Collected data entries
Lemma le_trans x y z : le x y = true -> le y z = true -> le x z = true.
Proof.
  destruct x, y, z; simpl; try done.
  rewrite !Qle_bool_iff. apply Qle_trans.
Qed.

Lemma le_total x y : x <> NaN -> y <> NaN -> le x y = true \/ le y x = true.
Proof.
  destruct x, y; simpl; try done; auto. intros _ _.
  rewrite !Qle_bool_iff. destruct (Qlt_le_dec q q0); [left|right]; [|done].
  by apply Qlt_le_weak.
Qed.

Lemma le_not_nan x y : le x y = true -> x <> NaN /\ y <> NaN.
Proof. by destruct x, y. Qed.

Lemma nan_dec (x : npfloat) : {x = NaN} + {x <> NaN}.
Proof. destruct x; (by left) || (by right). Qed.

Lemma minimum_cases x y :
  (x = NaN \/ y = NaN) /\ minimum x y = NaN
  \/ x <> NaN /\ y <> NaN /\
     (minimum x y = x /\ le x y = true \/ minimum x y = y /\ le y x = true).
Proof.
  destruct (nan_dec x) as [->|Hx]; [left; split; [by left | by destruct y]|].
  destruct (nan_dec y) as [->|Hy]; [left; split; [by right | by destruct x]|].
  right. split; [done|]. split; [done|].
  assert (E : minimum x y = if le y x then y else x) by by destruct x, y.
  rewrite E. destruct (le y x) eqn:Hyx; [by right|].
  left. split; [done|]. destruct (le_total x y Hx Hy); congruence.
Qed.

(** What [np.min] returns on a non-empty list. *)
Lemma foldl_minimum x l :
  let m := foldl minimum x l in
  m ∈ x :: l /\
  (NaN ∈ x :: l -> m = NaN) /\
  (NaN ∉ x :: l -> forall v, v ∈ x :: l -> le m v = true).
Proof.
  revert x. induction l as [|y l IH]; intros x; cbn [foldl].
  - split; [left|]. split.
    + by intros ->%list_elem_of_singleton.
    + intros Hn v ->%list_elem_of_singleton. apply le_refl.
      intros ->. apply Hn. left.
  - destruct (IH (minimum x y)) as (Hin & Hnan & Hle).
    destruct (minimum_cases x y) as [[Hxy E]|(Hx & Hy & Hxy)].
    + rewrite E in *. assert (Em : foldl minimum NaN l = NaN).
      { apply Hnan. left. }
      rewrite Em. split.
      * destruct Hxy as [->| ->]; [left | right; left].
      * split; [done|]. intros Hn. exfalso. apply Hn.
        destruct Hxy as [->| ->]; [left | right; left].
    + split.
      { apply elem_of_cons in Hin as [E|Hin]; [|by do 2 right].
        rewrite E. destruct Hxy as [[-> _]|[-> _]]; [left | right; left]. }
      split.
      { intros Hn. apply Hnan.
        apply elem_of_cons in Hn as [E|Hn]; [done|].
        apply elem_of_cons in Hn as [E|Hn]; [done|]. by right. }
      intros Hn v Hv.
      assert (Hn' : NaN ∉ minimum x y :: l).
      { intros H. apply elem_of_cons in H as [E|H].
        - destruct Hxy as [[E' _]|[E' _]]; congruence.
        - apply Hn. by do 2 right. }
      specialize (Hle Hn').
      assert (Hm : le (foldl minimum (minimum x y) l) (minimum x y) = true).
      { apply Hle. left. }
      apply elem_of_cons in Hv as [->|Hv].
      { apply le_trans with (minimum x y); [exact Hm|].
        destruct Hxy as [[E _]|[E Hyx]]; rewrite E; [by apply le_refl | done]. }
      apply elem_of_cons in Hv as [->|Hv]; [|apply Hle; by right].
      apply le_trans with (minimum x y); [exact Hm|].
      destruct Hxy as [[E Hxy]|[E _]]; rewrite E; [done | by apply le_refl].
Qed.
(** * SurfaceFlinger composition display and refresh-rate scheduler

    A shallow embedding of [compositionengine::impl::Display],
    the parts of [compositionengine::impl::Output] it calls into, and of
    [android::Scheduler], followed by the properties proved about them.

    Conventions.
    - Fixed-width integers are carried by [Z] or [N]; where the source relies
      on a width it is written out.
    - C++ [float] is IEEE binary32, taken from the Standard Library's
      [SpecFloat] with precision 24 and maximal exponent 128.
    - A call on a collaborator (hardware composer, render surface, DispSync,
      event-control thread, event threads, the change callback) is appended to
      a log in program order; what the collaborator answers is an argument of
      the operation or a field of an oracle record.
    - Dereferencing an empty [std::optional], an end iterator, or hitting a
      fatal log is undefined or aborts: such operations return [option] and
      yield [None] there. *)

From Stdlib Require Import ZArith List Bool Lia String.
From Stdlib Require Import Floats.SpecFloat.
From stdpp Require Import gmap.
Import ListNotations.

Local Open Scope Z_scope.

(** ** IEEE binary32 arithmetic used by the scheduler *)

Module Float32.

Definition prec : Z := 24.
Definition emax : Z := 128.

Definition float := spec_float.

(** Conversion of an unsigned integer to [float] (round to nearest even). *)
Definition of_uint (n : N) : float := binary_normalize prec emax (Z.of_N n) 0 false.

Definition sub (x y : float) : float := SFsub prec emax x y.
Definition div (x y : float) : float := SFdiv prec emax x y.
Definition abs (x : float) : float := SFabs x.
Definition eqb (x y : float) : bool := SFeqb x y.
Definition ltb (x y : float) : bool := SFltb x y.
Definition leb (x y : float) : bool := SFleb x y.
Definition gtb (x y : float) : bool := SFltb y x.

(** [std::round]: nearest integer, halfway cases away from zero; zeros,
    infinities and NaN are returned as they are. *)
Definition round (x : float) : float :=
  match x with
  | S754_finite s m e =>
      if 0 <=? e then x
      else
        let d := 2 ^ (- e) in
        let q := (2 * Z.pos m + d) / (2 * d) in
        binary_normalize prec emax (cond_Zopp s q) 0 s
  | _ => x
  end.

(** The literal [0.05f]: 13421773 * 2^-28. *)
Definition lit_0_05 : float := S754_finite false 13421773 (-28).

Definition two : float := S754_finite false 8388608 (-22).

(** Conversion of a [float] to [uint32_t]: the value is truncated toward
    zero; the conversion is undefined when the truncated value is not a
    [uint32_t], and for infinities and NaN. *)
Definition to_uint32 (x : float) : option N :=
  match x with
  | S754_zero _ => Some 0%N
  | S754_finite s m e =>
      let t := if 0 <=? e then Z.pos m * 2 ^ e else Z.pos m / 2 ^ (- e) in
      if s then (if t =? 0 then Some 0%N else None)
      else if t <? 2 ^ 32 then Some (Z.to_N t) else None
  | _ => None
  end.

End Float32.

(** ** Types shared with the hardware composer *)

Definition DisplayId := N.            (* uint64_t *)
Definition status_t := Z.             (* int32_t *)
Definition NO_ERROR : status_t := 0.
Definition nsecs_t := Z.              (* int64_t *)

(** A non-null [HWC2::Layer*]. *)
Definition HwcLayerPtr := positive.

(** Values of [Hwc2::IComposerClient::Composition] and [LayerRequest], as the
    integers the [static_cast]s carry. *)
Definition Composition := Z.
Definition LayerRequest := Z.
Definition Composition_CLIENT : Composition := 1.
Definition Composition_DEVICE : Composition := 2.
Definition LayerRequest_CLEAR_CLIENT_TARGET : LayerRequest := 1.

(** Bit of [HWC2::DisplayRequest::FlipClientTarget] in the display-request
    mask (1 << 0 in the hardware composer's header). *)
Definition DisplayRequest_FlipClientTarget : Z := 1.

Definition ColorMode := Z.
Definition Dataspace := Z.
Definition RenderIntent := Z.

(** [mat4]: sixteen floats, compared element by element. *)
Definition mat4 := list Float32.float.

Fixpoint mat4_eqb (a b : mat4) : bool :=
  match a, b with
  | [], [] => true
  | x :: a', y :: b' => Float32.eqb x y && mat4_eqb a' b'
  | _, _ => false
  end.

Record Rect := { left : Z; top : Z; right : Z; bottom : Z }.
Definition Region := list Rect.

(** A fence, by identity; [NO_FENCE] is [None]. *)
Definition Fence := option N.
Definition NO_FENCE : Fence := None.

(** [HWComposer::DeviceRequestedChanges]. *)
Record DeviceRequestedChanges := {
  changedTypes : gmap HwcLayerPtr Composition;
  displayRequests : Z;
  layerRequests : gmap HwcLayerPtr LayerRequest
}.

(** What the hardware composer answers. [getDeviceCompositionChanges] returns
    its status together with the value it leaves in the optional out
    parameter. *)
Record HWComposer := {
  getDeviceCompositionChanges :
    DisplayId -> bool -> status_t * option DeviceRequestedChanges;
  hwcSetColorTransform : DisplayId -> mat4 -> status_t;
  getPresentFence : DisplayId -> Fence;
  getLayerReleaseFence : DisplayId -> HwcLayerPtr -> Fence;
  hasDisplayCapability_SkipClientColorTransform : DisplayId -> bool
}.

Activity |
Reproduce each line of the records in which the word "hardware" appears.

Completed exercise |
    - A call on a collaborator (hardware composer, render surface, DispSync,
(** ** Types shared with the hardware composer *)
    mask (1 << 0 in the hardware composer's header). *)
(** What the hardware composer answers. [getDeviceCompositionChanges] returns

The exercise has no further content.